*** Opening EXTRACTED RECORDS ***
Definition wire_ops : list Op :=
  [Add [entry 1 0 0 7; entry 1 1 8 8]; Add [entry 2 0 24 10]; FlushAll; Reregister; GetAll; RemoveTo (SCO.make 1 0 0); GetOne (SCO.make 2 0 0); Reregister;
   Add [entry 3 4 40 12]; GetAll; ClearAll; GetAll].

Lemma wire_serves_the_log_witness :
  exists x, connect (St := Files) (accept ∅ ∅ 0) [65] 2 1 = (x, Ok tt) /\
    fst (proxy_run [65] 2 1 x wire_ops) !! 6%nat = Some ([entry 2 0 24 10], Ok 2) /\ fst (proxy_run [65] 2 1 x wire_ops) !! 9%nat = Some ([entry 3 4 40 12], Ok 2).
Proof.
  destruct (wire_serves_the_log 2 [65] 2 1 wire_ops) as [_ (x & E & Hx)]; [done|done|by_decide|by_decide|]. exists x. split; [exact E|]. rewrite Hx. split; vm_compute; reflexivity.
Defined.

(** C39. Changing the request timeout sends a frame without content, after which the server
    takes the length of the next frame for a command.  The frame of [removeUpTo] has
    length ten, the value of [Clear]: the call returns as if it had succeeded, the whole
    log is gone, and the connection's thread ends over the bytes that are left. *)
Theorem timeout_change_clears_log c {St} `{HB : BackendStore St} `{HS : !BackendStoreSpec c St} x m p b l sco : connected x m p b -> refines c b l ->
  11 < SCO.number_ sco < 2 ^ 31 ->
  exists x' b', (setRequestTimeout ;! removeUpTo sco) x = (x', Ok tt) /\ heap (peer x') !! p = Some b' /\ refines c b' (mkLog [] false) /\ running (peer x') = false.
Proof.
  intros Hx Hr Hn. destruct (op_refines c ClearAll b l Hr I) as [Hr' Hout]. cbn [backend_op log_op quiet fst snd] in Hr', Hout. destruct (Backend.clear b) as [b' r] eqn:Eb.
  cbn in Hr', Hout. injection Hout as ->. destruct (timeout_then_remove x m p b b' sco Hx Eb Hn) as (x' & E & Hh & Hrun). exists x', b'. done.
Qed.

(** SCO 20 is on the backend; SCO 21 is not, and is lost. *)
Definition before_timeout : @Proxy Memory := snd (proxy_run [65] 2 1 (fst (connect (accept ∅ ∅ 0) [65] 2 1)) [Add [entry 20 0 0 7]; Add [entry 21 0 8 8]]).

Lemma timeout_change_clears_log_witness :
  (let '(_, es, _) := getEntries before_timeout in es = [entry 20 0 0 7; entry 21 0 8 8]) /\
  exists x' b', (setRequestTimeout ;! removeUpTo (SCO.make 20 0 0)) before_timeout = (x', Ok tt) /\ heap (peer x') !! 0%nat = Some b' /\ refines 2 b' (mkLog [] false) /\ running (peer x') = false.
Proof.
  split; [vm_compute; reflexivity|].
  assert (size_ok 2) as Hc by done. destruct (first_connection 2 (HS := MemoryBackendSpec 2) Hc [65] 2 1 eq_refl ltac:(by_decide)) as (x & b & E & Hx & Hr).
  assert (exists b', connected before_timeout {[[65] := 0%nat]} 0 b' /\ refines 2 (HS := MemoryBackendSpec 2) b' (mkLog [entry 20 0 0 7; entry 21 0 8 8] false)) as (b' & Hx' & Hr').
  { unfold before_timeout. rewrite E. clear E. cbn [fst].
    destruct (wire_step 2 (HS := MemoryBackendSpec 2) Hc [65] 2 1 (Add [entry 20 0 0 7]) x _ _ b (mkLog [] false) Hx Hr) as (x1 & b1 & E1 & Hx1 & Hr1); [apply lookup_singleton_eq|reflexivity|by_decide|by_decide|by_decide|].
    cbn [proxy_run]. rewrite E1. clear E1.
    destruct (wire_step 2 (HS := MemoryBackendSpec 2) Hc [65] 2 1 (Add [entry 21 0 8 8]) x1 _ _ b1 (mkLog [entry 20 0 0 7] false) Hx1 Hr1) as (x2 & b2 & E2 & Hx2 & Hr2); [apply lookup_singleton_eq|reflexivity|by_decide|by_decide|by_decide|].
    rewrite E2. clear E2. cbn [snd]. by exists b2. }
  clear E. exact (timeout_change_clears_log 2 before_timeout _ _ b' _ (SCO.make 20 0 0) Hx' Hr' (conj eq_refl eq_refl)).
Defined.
*** Closing EXTRACTED RECORDS ***
WHAT TO PRODUCE:
Identify each line in the records above containing the word "done"; copy those lines.

TASK OUTPUT:
  destruct (wire_serves_the_log 2 [65] 2 1 wire_ops) as [_ (x & E & Hx)]; [done|done|by_decide|by_decide|]. exists x. split; [exact E|]. rewrite Hx. split; vm_compute; reflexivity.
  cbn in Hr', Hout. injection Hout as ->. destruct (timeout_then_remove x m p b b' sco Hx Eb Hn) as (x' & E & Hh & Hrun). exists x', b'. done.
  assert (size_ok 2) as Hc by done. destruct (first_connection 2 (HS := MemoryBackendSpec 2) Hc [65] 2 1 eq_refl ltac:(by_decide)) as (x & b & E & Hx & Hr).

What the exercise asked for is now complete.